6Des manifestations concomitantes s’ajoutent à ces évanouissements : les larmes (l’iauwe del cuer, Lancelot, t. 7, p. 2454 ; cf. aussi, Lancelot, t. 5, p. 216 et la Queste del Saint Graal, p. 61… et Lancelot, t. 7, p. 23 cité ci-dessus), la perte de la parole (Lancelot, t. 7, pp. 25 et 26 ; t. 2, pp. 317-318). Du plus bénin (Lancelot, t. 2, pp. 85 et 181) au plus grave (Lancelot, t. 7, pp. 94, 129, 142, 245, 257 ; t. 2, pp. 206, 254, 265-266, 318 ; t. 5, pp. 166, 216 ; t. 6, pp. 3, 24 ; la Queste del Saint Graal, pp. 89, 241 ; La Mort le Roi Artu, p. 175), les exemples sont très nombreux. Mais de tous ces cas trois seulement ont une cause physique : la perte de sang (en bataille pour Lancelot, t. 2, p. 181 ; quand la sœur de Perceval donne son sang pour guérir une lépreuse dans la Queste del Saint Graal), une nausée (due à une mauvaise odeur5 en Lancelot, t. 6, p. 24). Tous les autres ont pour cause une émotion violente, douloureuse liée au souvenir du passé (souvenir de la perte d’êtres chers, réaction immédiate à la perte d’un être cher, souvenir d’un amour lointain, plus rarement regret d’une faute commise) ou à l’appréhension de l’avenir (crainte pour sa vie, crainte devant des menaces, crainte d’une séparation définitive d’avec des êtres chers, par l’éloignement ou la mort, crainte pour la vie d’êtres chers, rarement dilemme moral). L’émotion joyeuse se rencontre une unique fois (Lancelot, t. 7, p. 394, texte cité ci-dessus). La disproportion Joie/Douleur ne doit pas amener à conclure que la tonalité du LG serait continûment sombre ni que ses héros seraient plus sensibles à la douleur qu’à la joie.
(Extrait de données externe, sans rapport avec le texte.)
(** The calls of a cycle, by the action of the decision. *)
Lemma cycle_calls :
  Server.calls evs
  = if is_str (Decision.action decision) "UPDATE_TPSL" then
      match primary with
      | Some p =>
          match Decision.trading_decision decision with
          | Some td =>
              if (Server.isValid (TD.stop_loss td)
                  || Server.isValid (TD.profit_target td))%bool
              then
                if String.eqb (Server.posSide p) "net" then []
                else [Server.updatePositionTPSL INSTRUMENT_ID (Server.posSide p)
                        (Server.pos p)
                        (if Server.isValid (TD.stop_loss td)
                         then Some (ToString (TD.stop_loss td)) else None)
                        (if Server.isValid (TD.profit_target td)
                         then Some (ToString (TD.profit_target td)) else None)]
              else []
          | None => []
          end
      | None => []
      end
    else if is_str (Decision.action decision) "HOLD" then
      match primary with
      | Some p =>
          if (parseFloat (Server.uplRatio p) * num 100 >=? num 50)%js
          then [Server.addMargin INSTRUMENT_ID (Server.posSide p) "add"
                  (toFixed2 (parseFloat (Server.upl p) * dec 5 10)%js)]
          else []
      | None => []
      end
    else [Server.executeOrder decision].
Proof.
  subst evs. unfold Server.executeActions. fold primary.
  destruct (is_str (Decision.action decision) "UPDATE_TPSL") eqn:Eu.
  - assert (Eh : is_str (Decision.action decision) "HOLD" = false).
    { apply is_str_eq in Eu. rewrite Eu. reflexivity. }
    unfold Server.rolling. rewrite Eh.
    destruct primary as [p |]; [| reflexivity].
    unfold Server.updateTPSL.
    destruct (Decision.trading_decision decision) as [td |]; [| reflexivity].
    destruct (Server.isValid (TD.stop_loss td) || Server.isValid (TD.profit_target td))%bool;
      [| reflexivity].
    destruct (String.eqb (Server.posSide p) "net"); [reflexivity |].
    rewrite app_nil_r. cbn [Server.calls].
    destruct (exchange _); reflexivity.
  - destruct (is_str (Decision.action decision) "HOLD") eqn:Eh; cbn [negb].
    + cbn [app]. unfold Server.rolling. rewrite Eh.
      destruct primary as [p |]; [| reflexivity].
      destruct (_ >=? _)%js; [| reflexivity].
      cbn [Server.calls]. destruct (exchange _); reflexivity.
    + rewrite calls_app. unfold Server.rolling. rewrite Eh.
      assert (En : Server.calls (match primary with Some _ => [] | None => [] end) = [])
        by (destruct primary; reflexivity).
      rewrite En, app_nil_r. cbn [Server.calls].
      destruct (exchange _); reflexivity.
Qed.

(** The dispatch makes at most one call. *)
Lemma dispatch_calls_once : (List.length (Server.calls evs) <= 1)%nat.
Proof.
  rewrite cycle_calls.
  destruct (is_str (Decision.action decision) "UPDATE_TPSL");
    [| destruct (is_str (Decision.action decision) "HOLD")];
    repeat match goal with
           | |- context [match ?x with _ => _ end] => destruct x
           end; simpl; lia.
Qed.

(** X16.  The kind of the call follows from the action: [executeOrder] is
    called with the decision itself and only for an action other than HOLD
    and UPDATE_TPSL; [updatePositionTPSL] only for UPDATE_TPSL, on the
    primary position and never in [net] mode; [addMargin] only for HOLD, on
    a primary position whose profit ratio times 100 is at least 50, with
    the type "add" and half the unrealised profit printed with two
    decimals. *)
Theorem call_follows_action (c : Server.ExchangeCall) :
  In c (Server.calls evs) ->
  match c with
  | Server.executeOrder d' =>
      d' = decision /\
      is_str (Decision.action decision) "HOLD" = false /\
      is_str (Decision.action decision) "UPDATE_TPSL" = false
  | Server.updatePositionTPSL i ps po sl tp =>
      is_str (Decision.action decision) "UPDATE_TPSL" = true /\
      exists p, primary = Some p /\ i = INSTRUMENT_ID /\
                ps = Server.posSide p /\ po = Server.pos p /\
                Server.posSide p <> "net"
  | Server.addMargin i ps ty amt =>
      is_str (Decision.action decision) "HOLD" = true /\
      exists p, primary = Some p /\ i = INSTRUMENT_ID /\
                ps = Server.posSide p /\ ty = "add" /\
                (parseFloat (Server.uplRatio p) * num 100 >=? num 50)%js = true /\
                amt = toFixed2 (parseFloat (Server.upl p) * dec 5 10)%js
  end.
Proof.
  rewrite cycle_calls.
  destruct (is_str (Decision.action decision) "UPDATE_TPSL") eqn:Eu.
  - destruct primary as [p |]; [| intros []].
    destruct (Decision.trading_decision decision) as [td |]; [| intros []].
    destruct (Server.isValid (TD.stop_loss td) || Server.isValid (TD.profit_target td))%bool;
      [| intros []].
    destruct (String.eqb (Server.posSide p) "net") eqn:En; [intros [] |].
    intros [<- | []]. split; [reflexivity |].
    exists p. apply String.eqb_neq in En. repeat split; auto.
  - destruct (is_str (Decision.action decision) "HOLD") eqn:Eh.
    + destruct primary as [p |]; [| intros []].
      destruct (_ >=? _)%js eqn:Er; [| intros []].
      intros [<- | []]. split; [reflexivity |].
      exists p. repeat split; auto.
    + intros [<- | []]. repeat split; auto.
Qed.

(** The log entry that reports the reply to a call. *)
Lemma dispatch_reports (c : Server.ExchangeCall) :
  In c (Server.calls evs) ->
  exists before entry,
    evs = (before ++ [Server.Call c; entry])%list /\
    Server.calls before = [] /\
    match exchange c, c with
    | Server.Thrown message, _ =>
        exists text, entry = Server.addLog Server.ERROR (text ++ message)
    | Server.Resolved msg, Server.updatePositionTPSL _ _ _ _ _ =>
        exists text, entry = Server.addLog Server.SUCCESS (text ++ msg)
    | Server.Resolved msg, Server.executeOrder _ =>
        exists text, entry = Server.addLog Server.TRADE (text ++ msg)
    | Server.Resolved _, Server.addMargin _ _ _ _ =>
        entry = Server.addLog Server.TRADE "滚仓成功"
    end.
Proof.
  subst evs. unfold Server.executeActions. fold primary.
  destruct (is_str (Decision.action decision) "UPDATE_TPSL") eqn:Eu.
  - assert (Eh : is_str (Decision.action decision) "HOLD" = false).
    { apply is_str_eq in Eu. rewrite Eu. reflexivity. }
    unfold Server.rolling. rewrite Eh.
    destruct primary as [p |]; [| intros []].
    unfold Server.updateTPSL.
    destruct (Decision.trading_decision decision) as [td |]; [| intros []].
    destruct (Server.isValid (TD.stop_loss td) || Server.isValid (TD.profit_target td))%bool;
      [| intros []].
    destruct (String.eqb (Server.posSide p) "net"); [intros [] |].
    rewrite app_nil_r.
    match goal with |- context [exchange ?x] => set (c0 := x) end.
    intros Hin. destruct (exchange c0) eqn:E;
      cbn [Server.calls] in Hin; destruct Hin as [<- | []];
      exists []; eexists; (split; [reflexivity |]); (split; [reflexivity |]);
      rewrite E; unfold c0; eexists; reflexivity.
  - destruct (is_str (Decision.action decision) "HOLD") eqn:Eh; cbn [negb].
    + cbn [app]. unfold Server.rolling. rewrite Eh.
      destruct primary as [p |]; [| intros []].
      destruct (_ >=? _)%js; [| intros []].
      match goal with |- context [exchange ?x] => set (c0 := x) end.
      intros Hin. destruct (exchange c0) eqn:E;
        cbn [Server.calls] in Hin; destruct Hin as [<- | []];
        eexists [_]; eexists; (split; [reflexivity |]); (split; [reflexivity |]);
        rewrite E; unfold c0; [reflexivity | eexists; reflexivity].
    + unfold Server.rolling. rewrite Eh.
      assert (En : match primary with Some _ => [] | None => [] end = @nil Server.Event)
        by (destruct primary; reflexivity).
      rewrite En, app_nil_r.
      match goal with |- context [exchange ?x] => set (c0 := x) end.
      intros Hin. destruct (exchange c0) eqn:E;
        cbn [Server.calls] in Hin; destruct Hin as [<- | []];
        exists []; eexists; (split; [reflexivity |]); (split; [reflexivity |]);
        rewrite E; unfold c0; [| eexists; reflexivity].
      exists ("执行订单: " ++ ToString (Decision.action decision) ++ " "
              ++ ToString (Decision.size decision) ++ " 张. 结果: ").
      rewrite !append_assoc. reflexivity.
Qed.

End Dispatch.

(** The theorem at an order that is executed. *)
Lemma call_follows_action_witness :
  let out :=
    AiService.validate "" STRATEGY_STAGES.STAGE_1 (num 50) (num 3000)
      (Sample.order "BUY" "100" "20") in
  out = out /\
  is_str (Decision.action out) "HOLD" = false /\
  is_str (Decision.action out) "UPDATE_TPSL" = false.
Proof.
  apply (call_follows_action Sample.accept ""
           (AiService.validate "" STRATEGY_STAGES.STAGE_1 (num 50) (num 3000)
              (Sample.order "BUY" "100" "20"))
           []
           (Server.executeOrder
              (AiService.validate "" STRATEGY_STAGES.STAGE_1 (num 50) (num 3000)
                 (Sample.order "BUY" "100" "20")))).
  left. reflexivity.
Defined.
7C’est seulement que cette dernière, loin d’inhiber celui qui l’éprouve, est plutôt un puissant moteur de son action : c’est ce que Lancelot dira :
… et disoit maintes fois, quant il estoit en sa grant joie, que riens nule ses cuers n’oseroit emprendre que ses cors ne peust mener a fin, tant se fioit en la joie, qui de mainte grant besoigne le fist puis au desus venir. (Lancelot, t. 7, p. 74.)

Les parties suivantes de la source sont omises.